Miguel Rubio: El procesamiento de la culpa fue otro elemento fundamental. En el Perú tenemos un problema que no está resuelto con los veinticinco mil muertos y con los gestos que no supimos hacer a tiempo. Entonces “Antígona” es también un acto de limpieza. Más que Antígonas, en el Perú ha habido Ismenes, con el gesto que no se pudo hacer en el momento necesario.

Mucha gente ha tomado interés por la obra porque Yuyachkani, con ese nombre quechua, decide hacer la obra de un griego. El tema de “Antígona” tiene una vigencia total, mucho más para nuestro país, en el que hubo una dictadura que hizo todo lo posible por perpetuarse en el poder por vías fraudulentas. El tema de los derechos humanos tiene extrema actualidad en el Perú, y hay que ponerlo sobre la mesa también de manera preventiva, por lo que pueda avecinarse. Hacer política pasa por hacer conciencia ciudadana, por gestos mucho más pequeños de lo que uno imagina.

Existieron otros gestos: Los jóvenes artistas plásticos salieron a la calle a lavar la bandera peruana en la Plaza Mayor de Lima, justo frente al Palacio, con jabón y batea, y la pusieron en un gran tendedero. Se hizo una acción de repudio frente a la Oficina Nacional de Procesamiento Electoral y se le enterró simbólicamente frente al Palacio de Justicia. La representación teatral permite comparar los referentes. El día que se intervino la embajada de Japón vimos a Fujimori sobre una camioneta dando cuentas de la situación y llorando. Era la ficción de una distancia.

Supuestamente abordamos un tema que pasó, del que no se quiere hablar. Y es muy importante para nosotros insistir en la memoria desde otras posibilidades. Quizás si hubiéramos hecho esta obra en los años 80 hubiera hecho más énfasis en el personaje de Antígona; la del 2000 lo hace en Ismene, porque hay muchas Ismenes entre nosotros.

Teresa Ralli redescubre a una mujer de cabellos cortos con el rostro desnudo, que entra y sale ante nosotros en la corporeidad de seis personajes cuidadosamente diferenciados, narra, acciona, se desdobla y se multiplica a partir de recursos mínimos: un vestuario de género crudo, dúctil, que maneja con precisión para ser el tirano de potente voz que determina la no tumba, el ultraje, siempre cubierto y en contrastante rigidez con el “esquivado y ágil, cuerpo de Creonte” que describe la narradora, el que sólo entiende del amor del hijo la apetencia por el placer de una mujer; el ciego Tiresias encapuchado a nivel del piso, en prodigio de artificio vocal, con su cuerpo alerta como un enorme ojo; o la muchacha de corazón ardiente y sensual plasticidad, nacida “para amar, no para compartir odios”, la que lo arriesga todo por cumplir la ley de su amor filial, y se vuelve dura piedra, maldición o “la ola rara que se estrella y muere en el interior de esta cueva”, condenada por la piedad.
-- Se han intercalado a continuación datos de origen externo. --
Lemma outputs_without_raw (tx : Transaction) :
  raw tx = None -> outputs tx = (Ok (_outputs tx), tx).
Proof.
  intros Hraw. unfold outputs. destruct (_outputs tx) eqn:Houts; [reflexivity|].
  monad_unfold. unfold Transaction_deserialize. now rewrite Hraw, Houts.
Qed.

Lemma serialize_run (tx tx' : Transaction) (text : string) :
  serialize tx = (Ok text, tx') ->
  exists ins, serialize_text (version tx) (locktime tx) ins (_outputs tx') = Ok text.
Proof.
  destruct (_inputs tx) as [ins|] eqn:Hins.
  - rewrite (serialize_parsed _ _ Hins). intros [= Htext <-]. eauto.
  - destruct (raw tx) as [r|] eqn:Hraw.
    + destruct (deserialize r) as [d|e] eqn:Hd.
      * rewrite (serialize_unparsed _ _ _ Hraw Hins Hd). intros [= Htext <-]. eauto.
      * unfold serialize. rewrite stx_bind_unfold. cbn [get_state].
        now rewrite (stx_bind_err _ _ _ _ _ (inputs_fail _ _ _ Hraw Hins Hd)).
    + unfold serialize. rewrite stx_bind_unfold. cbn [get_state].
      rewrite (stx_bind_ok _ _ _ _ _ (inputs_without_raw _ Hraw)).
      rewrite (stx_bind_ok _ _ _ _ _ (outputs_without_raw _ Hraw)).
      now rewrite Hins, lift_bind.
Qed.

(** X13. What [serialize()] returns is hexadecimal text: it is the [hex()]
    of a byte string, so [bytes.fromhex] gives the bytes back and
    [Transaction(...)] accepts it. *)
Theorem serialize_returns_hex (tx tx' : Transaction) (text : string) :
  serialize tx = (Ok text, tx') ->
  exists b, text = hex b /\ fromhex text = Ok b
            /\ Transaction_init (Some text) = Ok (mkTransaction (Some text) None None 0 1).
Proof.
  intros Hrun. destruct (serialize_run _ _ _ Hrun) as [ins Htext].
  destruct (serialize_text_is_hex _ _ _ _ _ Htext) as [b ->].
  exists b. split; [reflexivity|]. split; [apply fromhex_hex|].
  unfold Transaction_init. now rewrite fromhex_hex.
Qed.

(** X14. [serialize()] on a transaction made from hexadecimal text and not
    parsed yet writes the version and the locktime the object has then (1 and
    0 after the constructor), not those of the text: it reads them before
    [inputs()] parses the text and sets them. A second call writes those of
    the text. *)
Theorem serialize_before_parsing (tx : Transaction) (r : string) (d : tx_dict) :
  raw tx = Some r -> _inputs tx = None -> deserialize r = Ok d ->
  let ins := d_inputs d in
  let outs := Some (d_outputs d) in
  fst (serialize tx) = serialize_text (version tx) (locktime tx) ins outs
  /\ fst (serialize (snd (serialize tx)))
     = serialize_text (d_version d) (d_lockTime d) ins outs.
Proof.
  intros Hraw Hins Hd. cbn zeta.
  rewrite (serialize_unparsed _ _ _ Hraw Hins Hd). cbn [fst snd].
  split; [reflexivity|].
  now rewrite (serialize_parsed
                 (mkTransaction (Some r) (Some (d_inputs d)) (Some (d_outputs d))
                    (d_lockTime d) (d_version d))
                 (d_inputs d) eq_refl).
Qed.

End serialize_text.
(** Beyond twice the length of the text, more fuel changes nothing: the
    parser never stops for lack of fuel. *)
Lemma parse_fuel (f1 : nat) :
  forall f2,
    (forall s, 2 * length s + 1 <= f1 -> 2 * length s + 1 <= f2 ->
               parse_value f1 s = parse_value f2 s) /\
    (forall s, 2 * length s + 2 <= f1 -> 2 * length s + 2 <= f2 ->
               parse_elements f1 s = parse_elements f2 s) /\
    (forall s, 2 * length s + 2 <= f1 -> 2 * length s + 2 <= f2 ->
               parse_members f1 s = parse_members f2 s).
Proof.
  induction f1 as [| f1 IH]; intros f2;
    [repeat split; intros; lia |].
  destruct f2 as [| f2]; [repeat split; intros; lia |].
  destruct (IH f2) as (IHv & IHe & IHm).
  split; [| split]; intros s H1 H2.
  - cbn [parse_value].
    pose proof (skip_ws_length s) as Hs.
    destruct (skip_ws s) as [| c t]; [reflexivity |]. cbn [length] in Hs.
    pose proof (skip_ws_length t) as Ht.
    destruct (skip_ws t) as [| c' t'].
    + destruct (Ascii.eqb c "{"%char); [reflexivity |].
      destruct (Ascii.eqb c "["%char); reflexivity.
    + cbn [length] in Ht.
      rewrite (IHm (c' :: t')) by (cbn [length]; lia).
      rewrite (IHe (c' :: t')) by (cbn [length]; lia).
      reflexivity.
  - cbn [parse_elements]. rewrite (IHv s) by lia.
    destruct (parse_value f2 s) as [[v r1] | |] eqn:E;
      cbn [mbind outcome_bind fst snd]; try reflexivity.
    apply parse_length in E. pose proof (skip_ws_length r1) as Hr.
    destruct (skip_ws r1) as [| c t]; [reflexivity |]. cbn [length] in Hr.
    rewrite (IHe t) by lia. reflexivity.
  - cbn [parse_members].
    pose proof (skip_ws_length s) as Hs.
    destruct (skip_ws s) as [| c t]; [reflexivity |]. cbn [length] in Hs.
    destruct (negb (Ascii.eqb c quote_mark)); [reflexivity |].
    destruct (parse_chars t) as [[k r0] | |] eqn:Ek;
      cbn [mbind outcome_bind fst snd]; try reflexivity.
    apply parse_chars_length in Ek. pose proof (skip_ws_length r0) as H0.
    destruct (skip_ws r0) as [| c1 t1]; [reflexivity |]. cbn [length] in H0.
    destruct (negb (Ascii.eqb c1 ":"%char)); [reflexivity |].
    rewrite (IHv t1) by lia.
    destruct (parse_value f2 t1) as [[v r1] | |] eqn:E;
      cbn [mbind outcome_bind fst snd]; try reflexivity.
    apply parse_length in E. pose proof (skip_ws_length r1) as Hr.
    destruct (skip_ws r1) as [| c2 t2]; [reflexivity |]. cbn [length] in Hr.
    rewrite (IHm t2) by lia. reflexivity.
Qed.

(** JSON.parse is the parser run with any fuel above its own. *)
Lemma JSON_parse_fuel (text : string) (fuel : nat) :
  2 * length (chars text) + 2 <= fuel ->
  JSON_parse text
  = p ← parse_value fuel (chars text);
    match skip_ws (snd p) with
    | [] => Ok (fst p)
    | _ :: _ => Throw SyntaxError
    end.
Proof.
  intros H. unfold JSON_parse.
  now rewrite (proj1 (parse_fuel _ fuel) (chars text)) by lia.
Qed.

(** ** The data model in JSON *)

Lemma canonical_strings (os : list string) :
  forallb canonical (JStr <$> os) = true.
Proof. induction os as [| o os IH]; [reflexivity | exact IH]. Qed.

Lemma canonical_field (f : Field.t) : canonical (field_to_json f) = true.
Proof.
  destruct f as [id type label [os |]]; [| reflexivity].
  unfold field_to_json. cbn [Field.options Field.id Field.type Field.label app].
  cbn [canonical]. apply andb_true_iff. split; [reflexivity |].
  cbn [forallb snd canonical]. now rewrite canonical_strings.
Qed.

Lemma canonical_fmap {A : Type} (enc : A -> json) (l : list A) :
  (forall x, canonical (enc x) = true) ->
  forallb canonical (enc <$> l) = true.
Proof.
  intros H. induction l as [| x l IH]; [reflexivity |].
  cbn [fmap list_fmap forallb]. rewrite H. exact IH.
Qed.

Lemma canonical_section (s : Sect.t) : canonical (section_to_json s) = true.
Proof.
  unfold section_to_json. cbn [canonical].
  apply andb_true_iff. split; [reflexivity |].
  cbn [forallb snd canonical].
  now rewrite (canonical_fmap field_to_json _ canonical_field).
Qed.

Lemma canonical_template (t : Template.t) :
  canonical (template_to_json t) = true.
Proof.
  unfold template_to_json. cbn [canonical].
  apply andb_true_iff. split; [reflexivity |].
  cbn [forallb snd canonical].
  now rewrite (canonical_fmap section_to_json _ canonical_section).
Qed.

Lemma canonical_templates (ts : list Template.t) :
  canonical (templates_to_json ts) = true.
Proof. apply (canonical_fmap template_to_json _ canonical_template). Qed.

Lemma json_to_field_to_json (f : Field.t) :
  json_to_field (field_to_json f) = Some f.
Proof.
  destruct f as [id type label [os |]]; [| reflexivity].
  unfold json_to_field, field_to_json.
  cbn [Field.options Field.id Field.type Field.label app as_object
       mbind option_bind].
  change (get_property _ "id") with (Some (JStr id)).
  change (get_property _ "type") with (Some (JStr type)).
  change (get_property _ "label") with (Some (JStr label)).
  change (get_property _ "options") with (Some (JArr (JStr <$> os))).
  cbn [mbind option_bind as_string as_array].
  rewrite (mapM_fmap_Some as_string JStr os) by reflexivity.
  reflexivity.
Qed.

Lemma json_to_section_to_json (s : Sect.t) :
  json_to_section (section_to_json s) = Some s.
Proof.
  destruct s as [id title fields].
  unfold json_to_section, section_to_json.
  cbn [Sect.id Sect.title Sect.fields as_object mbind option_bind].
  change (get_property _ "id") with (Some (JStr id)).
  change (get_property _ "title") with (Some (JStr title)).
  change (get_property _ "fields")
    with (Some (JArr (field_to_json <$> fields))).
  cbn [mbind option_bind as_string as_array].
  rewrite (mapM_fmap_Some json_to_field field_to_json fields)
    by apply json_to_field_to_json.
  reflexivity.
Qed.

Lemma json_to_template_to_json (t : Template.t) :
  json_to_template (template_to_json t) = Some t.
Proof.
  destruct t as [id name sections].
  unfold json_to_template, template_to_json.
  cbn [Template.id Template.name Template.sections as_object
       mbind option_bind].
  change (get_property _ "id") with (Some (JStr id)).
  change (get_property _ "name") with (Some (JStr name)).
  change (get_property _ "sections")
    with (Some (JArr (section_to_json <$> sections))).
  cbn [mbind option_bind as_string as_array].
  rewrite (mapM_fmap_Some json_to_section section_to_json sections)
    by apply json_to_section_to_json.
  reflexivity.
Qed.

Lemma json_to_templates_to_json (ts : list Template.t) :
  json_to_templates (templates_to_json ts) = Some ts.
Proof.
  unfold json_to_templates, templates_to_json.
  cbn [as_array mbind option_bind].
  apply mapM_fmap_Some, json_to_template_to_json.
Qed.

Lemma exactly_templates_to_json (ts : list Template.t) :
  exactly_templates (templates_to_json ts) = Some ts.
Proof.
  unfold exactly_templates. rewrite json_to_templates_to_json.
  cbn [mbind option_bind]. now rewrite json_eqb_refl.
Qed.

Lemma exactly_templates_inv (v : json) (ts : list Template.t) :
  exactly_templates v = Some ts -> v = templates_to_json ts.
Proof.
  unfold exactly_templates.
  destruct (json_to_templates v) as [ts' |]; cbn [mbind option_bind];
    [| discriminate].
  destruct (json_eqb (templates_to_json ts') v) eqn:E; [| discriminate].
  intros [= <-]. symmetry. now apply json_eqb_eq.
Qed.

Lemma stringify_truthy (vs : list json) :
  truthy (JSON_stringify (JArr vs)) = true.
Proof. reflexivity. Qed.

(** ** Answer mappings stay in enumeration order *)

Lemma key_before_total (h k : string) :
  key_before h k = false -> key_before k h = true.
Proof.
  unfold key_before.
  destruct (array_index h) as [a |], (array_index k) as [b |];
    try discriminate; try reflexivity.
  intros H. apply N.leb_gt in H. apply N.leb_le. lia.
Qed.

Lemma key_before_after (h k k' : string) :
  key_before h k = false -> key_before h k' = true -> key_before k k' = true.
Proof.
  unfold key_before.
  destruct (array_index h) as [a |], (array_index k) as [b |],
    (array_index k') as [c |]; try discriminate; try reflexivity.
  intros H1 H2. apply N.leb_gt in H1. apply N.leb_le in H2.
  apply N.leb_le. lia.
Qed.

Section EnumerationOrder.
Context {V : Type}.
Implicit Types (o : list (string * V)) (k : string) (v : V).

Lemma overwrite_keys o k v : fst <$> overwrite o k v = fst <$> o.
Proof.
  induction o as [| [k0 v0] o IH]; cbn; [reflexivity |].
  destruct (String.eqb k0 k); cbn; [reflexivity | now rewrite IH].
Qed.

Lemma create_forallb (P : string -> bool) o k v :
  forallb P (fst <$> create o k v) = P k && forallb P (fst <$> o).
Proof.
  induction o as [| [k0 v0] o IH]; cbn; [reflexivity |].
  destruct (key_before k0 k); cbn; [| reflexivity].
  rewrite IH. destruct (P k0), (P k); reflexivity.
Qed.

Lemma absent_forallb o k :
  has_property o k = false ->
  forallb (fun k' => negb (String.eqb k k')) (fst <$> o) = true.
Proof.
  unfold has_property. induction o as [| [k0 v0] o IH]; cbn; [reflexivity |].
  destruct (String.eqb k0 k) eqn:E; [discriminate |].
  intros H. rewrite String.eqb_sym, E. cbn. now apply IH.
Qed.

Lemma create_canonical o k v :
  canonical_keys (fst <$> o) = true ->
  has_property o k = false ->
  canonical_keys (fst <$> create o k v) = true.
Proof.
  induction o as [| [k0 v0] o IH]; [reflexivity |].
  intros Hc Habs. pose proof (absent_forallb _ _ Habs) as Hne.
  cbn in Hc, Hne |- *.
  apply andb_true_iff in Hc as [Hhead Htail].
  apply andb_true_iff in Hne as [Hne0 Hne].
  unfold has_property in Habs. cbn in Habs.
  destruct (String.eqb k0 k) eqn:E; [discriminate |].
  destruct (key_before k0 k) eqn:Hb; cbn.
  - rewrite create_forallb, E, Hb, Hhead. cbn.
    apply IH; [assumption |]. unfold has_property.
    destruct (get_property o k); [discriminate | reflexivity].
  - rewrite Hne0, (key_before_total _ _ Hb), Hhead, Htail. cbn.
    rewrite !andb_true_r.
    apply forallb_forall. intros k' Hin.
    rewrite forallb_forall in Hne, Hhead.
    specialize (Hne _ Hin). specialize (Hhead _ Hin).
    apply andb_true_iff in Hhead as [_ Hhead].
    now rewrite Hne, (key_before_after _ _ _ Hb Hhead).
Qed.
(** C4: a limit at complex infinity raises the unsupported-target failure
    ([NotImplementedError]) for every expression, variable and direction
    argument from which a node can be built.  The failure is the result of
    the entry function and of [doit] with either value of [deep]; it does
    not depend on what the recursive calls [lim] and [heur] would answer nor
    on the expression, so it precedes the trivial-identity check and every
    strategy, and nothing on the way out handles it. *)
Theorem complex_infinity_unsupported (n : nat) lim heur (deep : bool)
    (e z : Expr) (dir : DirArg) (self : LimitNode) :
  Limit_new e z ComplexInfinity dir = Ok self ->
  limit n e z ComplexInfinity dir = Raise unsupported_point
  /\ doit_body lim heur deep self = Raise unsupported_point
  /\ kind unsupported_point = NotImplementedError.
Proof.
  intros Hnew.
  destruct (Limit_new_fields _ _ _ _ _ Hnew) as (_ & _ & Hp & _).
  repeat split.
  - rewrite limit_unfold, Hnew. now apply doit_body_complex_infinity.
  - now apply doit_body_complex_infinity.
Qed.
La silla de madera es parapeto, sostén, cuerpo insepulto, trono fatídico. La pequeña caja reservará un instante sublime, cuando la arena caiga sobre la máscara estrellada en pedazos y el efectismo de una lluvia interminable que difumina el rostro dolido de la mujer que narra, es superado por la belleza del acto.

El rostro quebrado del hermano carga de culpa la inacción de ese ser que narra y sólo ahora se nos ha descubierto, Ismene: “Yo soy la hermana que fue maniatada por el miedo”, la que recordará cada día con vergüenza el gesto de la otra, marcado en la memoria entre el sonido del agua que regresa.